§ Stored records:
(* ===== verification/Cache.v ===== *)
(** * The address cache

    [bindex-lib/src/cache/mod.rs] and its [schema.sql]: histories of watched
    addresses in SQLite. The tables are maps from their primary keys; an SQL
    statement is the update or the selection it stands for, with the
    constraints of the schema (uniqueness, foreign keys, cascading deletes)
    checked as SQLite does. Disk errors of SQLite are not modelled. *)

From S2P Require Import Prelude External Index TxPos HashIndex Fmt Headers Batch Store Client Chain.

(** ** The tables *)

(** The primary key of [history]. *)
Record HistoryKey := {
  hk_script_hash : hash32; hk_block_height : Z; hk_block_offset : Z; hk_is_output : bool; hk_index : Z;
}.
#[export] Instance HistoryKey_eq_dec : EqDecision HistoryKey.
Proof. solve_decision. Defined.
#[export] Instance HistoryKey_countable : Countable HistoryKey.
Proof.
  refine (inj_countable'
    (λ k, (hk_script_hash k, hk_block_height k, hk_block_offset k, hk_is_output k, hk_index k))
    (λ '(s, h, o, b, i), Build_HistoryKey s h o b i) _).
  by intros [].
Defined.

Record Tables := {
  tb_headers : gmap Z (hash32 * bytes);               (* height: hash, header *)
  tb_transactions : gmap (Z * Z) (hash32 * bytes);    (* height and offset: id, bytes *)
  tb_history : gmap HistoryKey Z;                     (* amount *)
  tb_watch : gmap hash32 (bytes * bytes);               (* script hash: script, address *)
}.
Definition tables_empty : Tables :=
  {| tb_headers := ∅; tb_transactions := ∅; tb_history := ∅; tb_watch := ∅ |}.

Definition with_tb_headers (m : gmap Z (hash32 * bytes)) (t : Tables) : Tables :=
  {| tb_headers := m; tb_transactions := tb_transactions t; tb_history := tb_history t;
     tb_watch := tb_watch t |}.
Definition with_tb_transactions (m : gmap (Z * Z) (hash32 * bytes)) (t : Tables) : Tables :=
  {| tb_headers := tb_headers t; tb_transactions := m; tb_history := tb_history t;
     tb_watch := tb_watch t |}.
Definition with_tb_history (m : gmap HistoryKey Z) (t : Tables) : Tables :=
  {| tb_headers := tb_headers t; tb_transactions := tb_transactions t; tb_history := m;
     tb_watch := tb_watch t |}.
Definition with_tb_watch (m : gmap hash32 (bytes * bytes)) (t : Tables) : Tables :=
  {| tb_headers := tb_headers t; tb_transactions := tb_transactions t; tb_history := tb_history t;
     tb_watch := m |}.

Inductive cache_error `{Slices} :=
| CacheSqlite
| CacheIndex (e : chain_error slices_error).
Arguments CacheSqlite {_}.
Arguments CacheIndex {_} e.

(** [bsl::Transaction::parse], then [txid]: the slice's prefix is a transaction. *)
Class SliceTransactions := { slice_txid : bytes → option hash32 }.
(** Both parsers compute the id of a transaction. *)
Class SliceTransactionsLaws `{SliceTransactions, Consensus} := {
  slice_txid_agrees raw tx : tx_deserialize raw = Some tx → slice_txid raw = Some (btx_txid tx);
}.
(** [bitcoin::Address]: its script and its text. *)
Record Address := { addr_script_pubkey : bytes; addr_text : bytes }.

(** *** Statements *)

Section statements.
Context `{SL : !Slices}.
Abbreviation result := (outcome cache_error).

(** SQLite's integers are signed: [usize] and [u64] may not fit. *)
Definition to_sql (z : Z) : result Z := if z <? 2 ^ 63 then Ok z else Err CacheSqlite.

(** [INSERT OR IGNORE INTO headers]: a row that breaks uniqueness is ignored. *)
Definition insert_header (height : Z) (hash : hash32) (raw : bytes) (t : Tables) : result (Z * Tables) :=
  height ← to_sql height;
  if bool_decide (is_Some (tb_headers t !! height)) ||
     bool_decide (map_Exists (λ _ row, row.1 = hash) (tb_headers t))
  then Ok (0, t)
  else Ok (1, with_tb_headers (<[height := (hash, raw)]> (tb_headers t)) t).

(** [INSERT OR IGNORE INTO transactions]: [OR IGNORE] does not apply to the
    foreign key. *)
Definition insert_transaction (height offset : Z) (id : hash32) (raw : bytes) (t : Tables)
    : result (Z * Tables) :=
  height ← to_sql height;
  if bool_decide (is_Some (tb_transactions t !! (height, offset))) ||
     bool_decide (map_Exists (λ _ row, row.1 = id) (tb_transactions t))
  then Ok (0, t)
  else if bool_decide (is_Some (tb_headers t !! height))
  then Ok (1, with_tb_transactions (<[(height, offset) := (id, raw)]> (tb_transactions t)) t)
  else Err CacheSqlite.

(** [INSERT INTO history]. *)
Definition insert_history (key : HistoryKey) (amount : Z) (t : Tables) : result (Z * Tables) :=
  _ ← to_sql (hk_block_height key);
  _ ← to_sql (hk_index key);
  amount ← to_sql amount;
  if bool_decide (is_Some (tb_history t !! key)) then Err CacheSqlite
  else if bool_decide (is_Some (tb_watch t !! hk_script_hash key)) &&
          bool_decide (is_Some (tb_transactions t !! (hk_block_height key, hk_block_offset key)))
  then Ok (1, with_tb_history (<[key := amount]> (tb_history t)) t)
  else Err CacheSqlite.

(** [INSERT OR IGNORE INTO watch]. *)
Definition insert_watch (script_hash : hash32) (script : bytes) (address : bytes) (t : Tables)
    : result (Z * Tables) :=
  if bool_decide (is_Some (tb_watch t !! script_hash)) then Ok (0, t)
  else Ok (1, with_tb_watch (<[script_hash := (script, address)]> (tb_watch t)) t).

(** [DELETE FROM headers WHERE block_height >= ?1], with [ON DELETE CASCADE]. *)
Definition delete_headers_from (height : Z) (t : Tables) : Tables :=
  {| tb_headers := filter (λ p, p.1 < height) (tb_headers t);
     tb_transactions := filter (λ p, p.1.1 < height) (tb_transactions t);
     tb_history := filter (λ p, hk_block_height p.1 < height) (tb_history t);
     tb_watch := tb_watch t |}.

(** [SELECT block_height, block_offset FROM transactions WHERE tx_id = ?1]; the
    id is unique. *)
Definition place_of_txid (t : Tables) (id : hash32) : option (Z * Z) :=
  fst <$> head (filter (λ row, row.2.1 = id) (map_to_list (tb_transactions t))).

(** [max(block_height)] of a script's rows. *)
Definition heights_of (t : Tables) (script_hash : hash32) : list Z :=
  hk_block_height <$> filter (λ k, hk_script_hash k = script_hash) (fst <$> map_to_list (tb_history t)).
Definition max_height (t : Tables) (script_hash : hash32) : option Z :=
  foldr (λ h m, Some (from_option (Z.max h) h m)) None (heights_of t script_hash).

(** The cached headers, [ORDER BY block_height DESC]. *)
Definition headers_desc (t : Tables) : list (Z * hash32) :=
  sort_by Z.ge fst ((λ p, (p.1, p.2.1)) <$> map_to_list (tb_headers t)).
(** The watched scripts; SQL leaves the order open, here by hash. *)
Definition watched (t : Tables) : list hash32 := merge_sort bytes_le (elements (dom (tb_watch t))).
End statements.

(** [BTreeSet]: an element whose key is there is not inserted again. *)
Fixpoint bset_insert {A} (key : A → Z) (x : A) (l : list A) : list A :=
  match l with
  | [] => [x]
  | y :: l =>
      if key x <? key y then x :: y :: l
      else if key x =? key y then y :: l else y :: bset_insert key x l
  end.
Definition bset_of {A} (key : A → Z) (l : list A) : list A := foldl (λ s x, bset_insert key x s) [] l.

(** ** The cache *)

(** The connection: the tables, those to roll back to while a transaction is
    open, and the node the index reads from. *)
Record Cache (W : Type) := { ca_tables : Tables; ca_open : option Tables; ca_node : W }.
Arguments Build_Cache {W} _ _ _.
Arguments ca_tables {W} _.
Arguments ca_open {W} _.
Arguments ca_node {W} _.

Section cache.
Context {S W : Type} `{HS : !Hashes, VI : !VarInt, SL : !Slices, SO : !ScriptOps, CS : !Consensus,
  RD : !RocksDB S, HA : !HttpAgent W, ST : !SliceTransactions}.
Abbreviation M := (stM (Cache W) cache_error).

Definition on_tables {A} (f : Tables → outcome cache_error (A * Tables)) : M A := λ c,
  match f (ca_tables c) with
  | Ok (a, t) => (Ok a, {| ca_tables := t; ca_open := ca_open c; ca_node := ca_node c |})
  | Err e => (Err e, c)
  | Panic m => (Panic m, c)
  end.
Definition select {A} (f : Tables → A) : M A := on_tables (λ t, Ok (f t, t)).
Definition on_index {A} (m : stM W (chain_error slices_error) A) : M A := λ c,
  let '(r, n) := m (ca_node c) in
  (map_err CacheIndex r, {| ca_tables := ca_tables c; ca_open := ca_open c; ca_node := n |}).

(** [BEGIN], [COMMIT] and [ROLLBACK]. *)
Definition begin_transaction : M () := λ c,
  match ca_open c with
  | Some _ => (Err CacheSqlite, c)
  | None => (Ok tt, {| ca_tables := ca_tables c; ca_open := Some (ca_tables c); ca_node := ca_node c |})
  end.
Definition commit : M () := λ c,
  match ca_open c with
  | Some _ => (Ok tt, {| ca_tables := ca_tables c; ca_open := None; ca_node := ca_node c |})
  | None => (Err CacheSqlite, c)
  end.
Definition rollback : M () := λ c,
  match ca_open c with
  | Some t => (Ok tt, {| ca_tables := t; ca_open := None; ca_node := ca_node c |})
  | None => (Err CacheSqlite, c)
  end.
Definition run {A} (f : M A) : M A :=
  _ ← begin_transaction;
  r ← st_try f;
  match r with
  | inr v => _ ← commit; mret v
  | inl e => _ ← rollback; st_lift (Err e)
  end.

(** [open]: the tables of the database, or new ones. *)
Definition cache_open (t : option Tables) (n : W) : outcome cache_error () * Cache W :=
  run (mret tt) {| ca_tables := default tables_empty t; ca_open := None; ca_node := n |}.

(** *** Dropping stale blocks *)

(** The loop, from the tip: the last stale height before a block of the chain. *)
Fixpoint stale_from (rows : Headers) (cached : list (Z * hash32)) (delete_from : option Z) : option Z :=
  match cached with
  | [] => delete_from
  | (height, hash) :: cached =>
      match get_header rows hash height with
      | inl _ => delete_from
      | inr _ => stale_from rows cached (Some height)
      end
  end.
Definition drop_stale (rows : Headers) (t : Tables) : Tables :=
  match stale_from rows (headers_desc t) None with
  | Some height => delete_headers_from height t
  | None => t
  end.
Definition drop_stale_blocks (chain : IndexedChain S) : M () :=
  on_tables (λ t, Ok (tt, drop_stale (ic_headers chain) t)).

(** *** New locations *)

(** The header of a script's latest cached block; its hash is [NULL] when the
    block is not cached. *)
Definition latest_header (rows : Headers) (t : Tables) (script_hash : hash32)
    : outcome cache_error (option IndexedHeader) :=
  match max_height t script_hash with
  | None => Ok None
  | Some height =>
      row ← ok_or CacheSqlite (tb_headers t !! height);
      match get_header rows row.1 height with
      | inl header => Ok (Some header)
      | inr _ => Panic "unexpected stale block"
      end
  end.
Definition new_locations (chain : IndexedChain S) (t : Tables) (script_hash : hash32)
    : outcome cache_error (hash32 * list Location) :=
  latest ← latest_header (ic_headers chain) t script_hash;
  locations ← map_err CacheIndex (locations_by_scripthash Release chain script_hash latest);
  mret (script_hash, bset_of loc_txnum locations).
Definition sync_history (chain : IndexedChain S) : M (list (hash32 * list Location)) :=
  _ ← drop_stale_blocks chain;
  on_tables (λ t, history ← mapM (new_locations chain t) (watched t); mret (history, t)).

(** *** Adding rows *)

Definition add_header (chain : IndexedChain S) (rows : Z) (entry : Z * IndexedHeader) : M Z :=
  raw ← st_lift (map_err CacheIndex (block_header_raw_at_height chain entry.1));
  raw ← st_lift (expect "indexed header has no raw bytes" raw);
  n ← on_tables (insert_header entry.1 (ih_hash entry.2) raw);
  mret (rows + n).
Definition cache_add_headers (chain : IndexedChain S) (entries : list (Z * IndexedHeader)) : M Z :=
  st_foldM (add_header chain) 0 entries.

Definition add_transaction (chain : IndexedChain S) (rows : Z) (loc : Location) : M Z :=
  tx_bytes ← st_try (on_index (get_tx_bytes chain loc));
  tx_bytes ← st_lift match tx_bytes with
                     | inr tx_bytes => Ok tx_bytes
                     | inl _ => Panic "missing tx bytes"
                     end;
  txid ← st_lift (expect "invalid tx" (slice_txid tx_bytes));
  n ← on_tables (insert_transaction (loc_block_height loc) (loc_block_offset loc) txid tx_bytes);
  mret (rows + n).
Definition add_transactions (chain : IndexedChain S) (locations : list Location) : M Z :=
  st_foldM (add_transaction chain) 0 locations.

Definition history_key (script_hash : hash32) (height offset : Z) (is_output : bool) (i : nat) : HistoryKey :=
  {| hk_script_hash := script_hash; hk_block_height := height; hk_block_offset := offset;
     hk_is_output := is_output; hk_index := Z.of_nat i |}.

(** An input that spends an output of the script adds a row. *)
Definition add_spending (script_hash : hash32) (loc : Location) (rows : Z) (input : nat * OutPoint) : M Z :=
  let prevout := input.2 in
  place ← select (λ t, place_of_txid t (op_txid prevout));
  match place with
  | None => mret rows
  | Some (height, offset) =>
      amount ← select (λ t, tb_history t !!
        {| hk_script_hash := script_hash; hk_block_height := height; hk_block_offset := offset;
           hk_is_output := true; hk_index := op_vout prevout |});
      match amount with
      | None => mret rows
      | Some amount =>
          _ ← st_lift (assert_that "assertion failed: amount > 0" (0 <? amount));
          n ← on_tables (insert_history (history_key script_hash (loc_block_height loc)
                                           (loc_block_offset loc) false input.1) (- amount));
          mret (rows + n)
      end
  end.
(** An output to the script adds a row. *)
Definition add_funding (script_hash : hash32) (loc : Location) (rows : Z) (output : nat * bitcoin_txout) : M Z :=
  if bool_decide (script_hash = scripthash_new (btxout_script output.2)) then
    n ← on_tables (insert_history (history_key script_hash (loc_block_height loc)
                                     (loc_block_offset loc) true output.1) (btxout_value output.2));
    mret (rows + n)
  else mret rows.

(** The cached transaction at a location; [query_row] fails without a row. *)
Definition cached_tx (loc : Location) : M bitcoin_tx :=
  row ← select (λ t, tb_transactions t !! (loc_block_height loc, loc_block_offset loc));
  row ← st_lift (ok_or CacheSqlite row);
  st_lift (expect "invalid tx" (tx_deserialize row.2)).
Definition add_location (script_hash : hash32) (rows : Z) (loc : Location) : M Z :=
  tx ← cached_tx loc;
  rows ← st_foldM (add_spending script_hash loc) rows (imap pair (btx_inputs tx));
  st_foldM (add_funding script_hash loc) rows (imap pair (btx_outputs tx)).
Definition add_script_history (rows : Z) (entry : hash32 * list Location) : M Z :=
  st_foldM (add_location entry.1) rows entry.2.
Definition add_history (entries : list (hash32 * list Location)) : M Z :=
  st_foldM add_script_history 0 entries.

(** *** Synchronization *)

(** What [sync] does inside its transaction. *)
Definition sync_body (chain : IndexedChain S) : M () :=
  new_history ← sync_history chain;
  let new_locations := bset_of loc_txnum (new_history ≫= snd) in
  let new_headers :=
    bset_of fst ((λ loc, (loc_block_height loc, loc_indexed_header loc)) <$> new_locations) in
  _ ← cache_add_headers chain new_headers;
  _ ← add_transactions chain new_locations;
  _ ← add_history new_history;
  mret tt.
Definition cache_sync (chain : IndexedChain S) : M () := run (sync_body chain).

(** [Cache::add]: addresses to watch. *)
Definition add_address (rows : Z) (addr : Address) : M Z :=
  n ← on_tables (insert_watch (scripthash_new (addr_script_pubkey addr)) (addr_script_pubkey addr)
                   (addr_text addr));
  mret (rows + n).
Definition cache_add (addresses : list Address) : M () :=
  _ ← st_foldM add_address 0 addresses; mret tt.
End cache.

---

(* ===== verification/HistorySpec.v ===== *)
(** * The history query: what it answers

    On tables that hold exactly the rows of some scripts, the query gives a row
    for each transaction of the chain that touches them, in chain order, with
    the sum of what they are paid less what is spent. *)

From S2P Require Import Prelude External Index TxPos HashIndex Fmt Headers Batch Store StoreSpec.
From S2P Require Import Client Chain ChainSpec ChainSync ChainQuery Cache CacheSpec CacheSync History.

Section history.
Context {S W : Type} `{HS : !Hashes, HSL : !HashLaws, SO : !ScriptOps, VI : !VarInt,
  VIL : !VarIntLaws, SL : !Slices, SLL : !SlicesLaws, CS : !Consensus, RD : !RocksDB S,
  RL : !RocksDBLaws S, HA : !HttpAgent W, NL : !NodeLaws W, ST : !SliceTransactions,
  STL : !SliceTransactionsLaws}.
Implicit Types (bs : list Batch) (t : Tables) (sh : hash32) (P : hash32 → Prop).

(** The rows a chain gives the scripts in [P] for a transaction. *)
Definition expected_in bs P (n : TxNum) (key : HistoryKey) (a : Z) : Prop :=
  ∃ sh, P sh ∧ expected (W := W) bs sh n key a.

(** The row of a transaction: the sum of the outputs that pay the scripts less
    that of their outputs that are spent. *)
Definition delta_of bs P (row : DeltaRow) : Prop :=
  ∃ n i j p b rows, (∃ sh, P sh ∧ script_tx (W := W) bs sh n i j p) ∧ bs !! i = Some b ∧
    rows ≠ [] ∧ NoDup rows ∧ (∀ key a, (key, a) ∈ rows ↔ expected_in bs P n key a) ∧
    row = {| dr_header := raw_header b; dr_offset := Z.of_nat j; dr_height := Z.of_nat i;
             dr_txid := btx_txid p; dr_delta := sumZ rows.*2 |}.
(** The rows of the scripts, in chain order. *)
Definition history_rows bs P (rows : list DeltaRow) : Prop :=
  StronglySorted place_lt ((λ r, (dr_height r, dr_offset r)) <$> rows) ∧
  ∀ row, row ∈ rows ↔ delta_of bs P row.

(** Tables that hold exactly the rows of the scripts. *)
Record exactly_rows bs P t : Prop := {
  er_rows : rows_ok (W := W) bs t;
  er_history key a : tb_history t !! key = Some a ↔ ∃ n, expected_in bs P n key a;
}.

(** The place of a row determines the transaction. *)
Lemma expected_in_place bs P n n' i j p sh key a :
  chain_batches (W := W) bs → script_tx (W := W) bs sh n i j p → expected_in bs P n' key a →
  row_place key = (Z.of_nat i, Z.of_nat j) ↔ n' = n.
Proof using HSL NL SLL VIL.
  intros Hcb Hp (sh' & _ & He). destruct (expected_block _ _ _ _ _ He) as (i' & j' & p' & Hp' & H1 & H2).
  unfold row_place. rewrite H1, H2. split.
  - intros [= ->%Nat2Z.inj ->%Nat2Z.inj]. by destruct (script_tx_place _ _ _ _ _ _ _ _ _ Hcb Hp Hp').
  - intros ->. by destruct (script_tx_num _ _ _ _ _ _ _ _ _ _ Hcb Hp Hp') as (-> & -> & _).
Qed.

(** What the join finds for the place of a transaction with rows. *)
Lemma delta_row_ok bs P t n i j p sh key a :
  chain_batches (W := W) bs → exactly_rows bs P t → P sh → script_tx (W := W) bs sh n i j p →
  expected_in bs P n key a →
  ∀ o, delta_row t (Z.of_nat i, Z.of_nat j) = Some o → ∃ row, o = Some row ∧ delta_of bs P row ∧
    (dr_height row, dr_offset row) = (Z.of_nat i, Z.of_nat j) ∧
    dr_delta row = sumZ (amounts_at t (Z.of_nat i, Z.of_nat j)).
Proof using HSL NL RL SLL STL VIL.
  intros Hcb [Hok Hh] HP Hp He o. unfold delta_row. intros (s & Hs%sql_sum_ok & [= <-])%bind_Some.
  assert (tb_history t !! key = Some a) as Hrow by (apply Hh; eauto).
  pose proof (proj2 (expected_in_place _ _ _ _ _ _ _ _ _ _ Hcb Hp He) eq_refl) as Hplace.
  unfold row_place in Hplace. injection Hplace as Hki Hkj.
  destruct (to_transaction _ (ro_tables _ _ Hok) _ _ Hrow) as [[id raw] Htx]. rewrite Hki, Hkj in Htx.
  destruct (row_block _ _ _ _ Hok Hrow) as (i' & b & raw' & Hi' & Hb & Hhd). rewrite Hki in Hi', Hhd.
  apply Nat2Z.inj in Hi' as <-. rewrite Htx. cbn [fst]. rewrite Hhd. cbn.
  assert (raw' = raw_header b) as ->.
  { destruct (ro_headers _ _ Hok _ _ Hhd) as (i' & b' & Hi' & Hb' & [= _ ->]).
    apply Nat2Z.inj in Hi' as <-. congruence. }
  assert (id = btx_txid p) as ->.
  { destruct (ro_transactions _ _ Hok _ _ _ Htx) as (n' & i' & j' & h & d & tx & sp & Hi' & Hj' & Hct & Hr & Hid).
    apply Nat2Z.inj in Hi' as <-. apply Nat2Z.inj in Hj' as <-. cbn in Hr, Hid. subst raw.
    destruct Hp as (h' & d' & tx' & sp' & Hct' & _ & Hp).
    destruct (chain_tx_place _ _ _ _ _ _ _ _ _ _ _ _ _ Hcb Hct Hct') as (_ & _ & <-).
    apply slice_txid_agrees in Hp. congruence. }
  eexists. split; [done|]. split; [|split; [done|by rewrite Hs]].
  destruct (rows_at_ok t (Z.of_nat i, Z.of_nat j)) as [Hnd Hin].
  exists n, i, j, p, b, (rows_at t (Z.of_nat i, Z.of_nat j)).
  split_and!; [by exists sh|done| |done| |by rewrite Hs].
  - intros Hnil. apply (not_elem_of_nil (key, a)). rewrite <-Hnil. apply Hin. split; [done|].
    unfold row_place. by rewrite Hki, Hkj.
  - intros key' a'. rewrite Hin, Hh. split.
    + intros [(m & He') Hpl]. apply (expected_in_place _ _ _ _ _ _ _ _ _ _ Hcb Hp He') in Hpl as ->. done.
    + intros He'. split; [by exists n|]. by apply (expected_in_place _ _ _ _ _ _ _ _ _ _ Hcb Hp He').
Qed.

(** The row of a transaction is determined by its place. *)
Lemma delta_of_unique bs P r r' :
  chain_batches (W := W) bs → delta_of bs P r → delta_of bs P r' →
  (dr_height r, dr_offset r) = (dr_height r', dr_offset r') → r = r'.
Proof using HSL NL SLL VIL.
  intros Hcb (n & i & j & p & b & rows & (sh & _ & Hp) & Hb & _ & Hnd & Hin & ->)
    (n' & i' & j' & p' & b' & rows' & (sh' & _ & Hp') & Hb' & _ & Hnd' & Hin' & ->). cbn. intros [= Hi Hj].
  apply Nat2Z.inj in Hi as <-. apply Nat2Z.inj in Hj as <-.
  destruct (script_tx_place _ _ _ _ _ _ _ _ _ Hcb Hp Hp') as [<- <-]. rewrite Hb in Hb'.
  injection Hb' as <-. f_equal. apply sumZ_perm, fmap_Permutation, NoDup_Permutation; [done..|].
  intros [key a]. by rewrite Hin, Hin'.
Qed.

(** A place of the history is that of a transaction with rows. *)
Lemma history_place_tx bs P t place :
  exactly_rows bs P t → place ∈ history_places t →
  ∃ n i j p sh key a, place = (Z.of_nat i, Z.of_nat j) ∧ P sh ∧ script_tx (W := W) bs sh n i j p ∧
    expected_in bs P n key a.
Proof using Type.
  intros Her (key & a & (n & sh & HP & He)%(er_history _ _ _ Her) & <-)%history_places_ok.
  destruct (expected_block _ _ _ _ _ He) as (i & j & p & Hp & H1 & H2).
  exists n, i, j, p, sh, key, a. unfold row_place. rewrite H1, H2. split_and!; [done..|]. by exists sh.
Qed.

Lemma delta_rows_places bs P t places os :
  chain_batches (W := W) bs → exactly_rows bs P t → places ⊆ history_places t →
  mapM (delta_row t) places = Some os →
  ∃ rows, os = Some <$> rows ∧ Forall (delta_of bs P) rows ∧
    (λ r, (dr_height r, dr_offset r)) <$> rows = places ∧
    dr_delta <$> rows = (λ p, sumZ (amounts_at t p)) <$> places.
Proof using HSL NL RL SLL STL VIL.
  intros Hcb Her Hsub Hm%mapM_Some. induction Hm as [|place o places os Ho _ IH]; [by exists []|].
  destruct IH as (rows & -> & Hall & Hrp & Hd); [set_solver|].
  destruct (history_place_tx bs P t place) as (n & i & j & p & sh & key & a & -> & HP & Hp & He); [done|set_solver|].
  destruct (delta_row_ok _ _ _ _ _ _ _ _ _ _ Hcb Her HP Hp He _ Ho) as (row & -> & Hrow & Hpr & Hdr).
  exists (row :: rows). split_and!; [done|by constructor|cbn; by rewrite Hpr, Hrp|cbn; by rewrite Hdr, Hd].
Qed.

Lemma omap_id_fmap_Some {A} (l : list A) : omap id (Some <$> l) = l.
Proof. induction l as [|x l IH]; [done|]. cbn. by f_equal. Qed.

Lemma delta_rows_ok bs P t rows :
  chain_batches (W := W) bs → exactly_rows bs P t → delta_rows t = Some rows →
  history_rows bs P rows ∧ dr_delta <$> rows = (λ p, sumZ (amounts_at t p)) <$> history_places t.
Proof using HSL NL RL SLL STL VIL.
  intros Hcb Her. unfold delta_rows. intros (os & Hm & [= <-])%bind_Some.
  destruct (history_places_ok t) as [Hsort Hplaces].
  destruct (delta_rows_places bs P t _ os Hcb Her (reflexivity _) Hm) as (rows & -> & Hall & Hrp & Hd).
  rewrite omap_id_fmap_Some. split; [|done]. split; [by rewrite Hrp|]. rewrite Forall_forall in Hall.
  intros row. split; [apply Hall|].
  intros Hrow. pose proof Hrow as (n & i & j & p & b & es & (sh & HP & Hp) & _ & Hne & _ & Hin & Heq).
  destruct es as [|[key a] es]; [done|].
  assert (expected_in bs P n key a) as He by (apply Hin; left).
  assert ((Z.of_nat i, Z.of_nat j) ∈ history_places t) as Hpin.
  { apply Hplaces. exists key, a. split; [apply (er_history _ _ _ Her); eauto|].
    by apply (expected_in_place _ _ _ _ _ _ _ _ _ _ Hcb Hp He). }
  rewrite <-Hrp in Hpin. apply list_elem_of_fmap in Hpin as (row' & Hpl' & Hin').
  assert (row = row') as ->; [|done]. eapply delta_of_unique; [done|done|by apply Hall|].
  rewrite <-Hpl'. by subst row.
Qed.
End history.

§ To do: Given the records above, reproduce precisely and only the lines between the line holding "intros Hcb [Hok" and the line holding "Hct & Hr & Hid).", inclusive.

§ Response:
  intros Hcb [Hok Hh] HP Hp He o. unfold delta_row. intros (s & Hs%sql_sum_ok & [= <-])%bind_Some.
  assert (tb_history t !! key = Some a) as Hrow by (apply Hh; eauto).
  pose proof (proj2 (expected_in_place _ _ _ _ _ _ _ _ _ _ Hcb Hp He) eq_refl) as Hplace.
  unfold row_place in Hplace. injection Hplace as Hki Hkj.
  destruct (to_transaction _ (ro_tables _ _ Hok) _ _ Hrow) as [[id raw] Htx]. rewrite Hki, Hkj in Htx.
  destruct (row_block _ _ _ _ Hok Hrow) as (i' & b & raw' & Hi' & Hb & Hhd). rewrite Hki in Hi', Hhd.
  apply Nat2Z.inj in Hi' as <-. rewrite Htx. cbn [fst]. rewrite Hhd. cbn.
  assert (raw' = raw_header b) as ->.
  { destruct (ro_headers _ _ Hok _ _ Hhd) as (i' & b' & Hi' & Hb' & [= _ ->]).
    apply Nat2Z.inj in Hi' as <-. congruence. }
  assert (id = btx_txid p) as ->.
  { destruct (ro_transactions _ _ Hok _ _ _ Htx) as (n' & i' & j' & h & d & tx & sp & Hi' & Hj' & Hct & Hr & Hid).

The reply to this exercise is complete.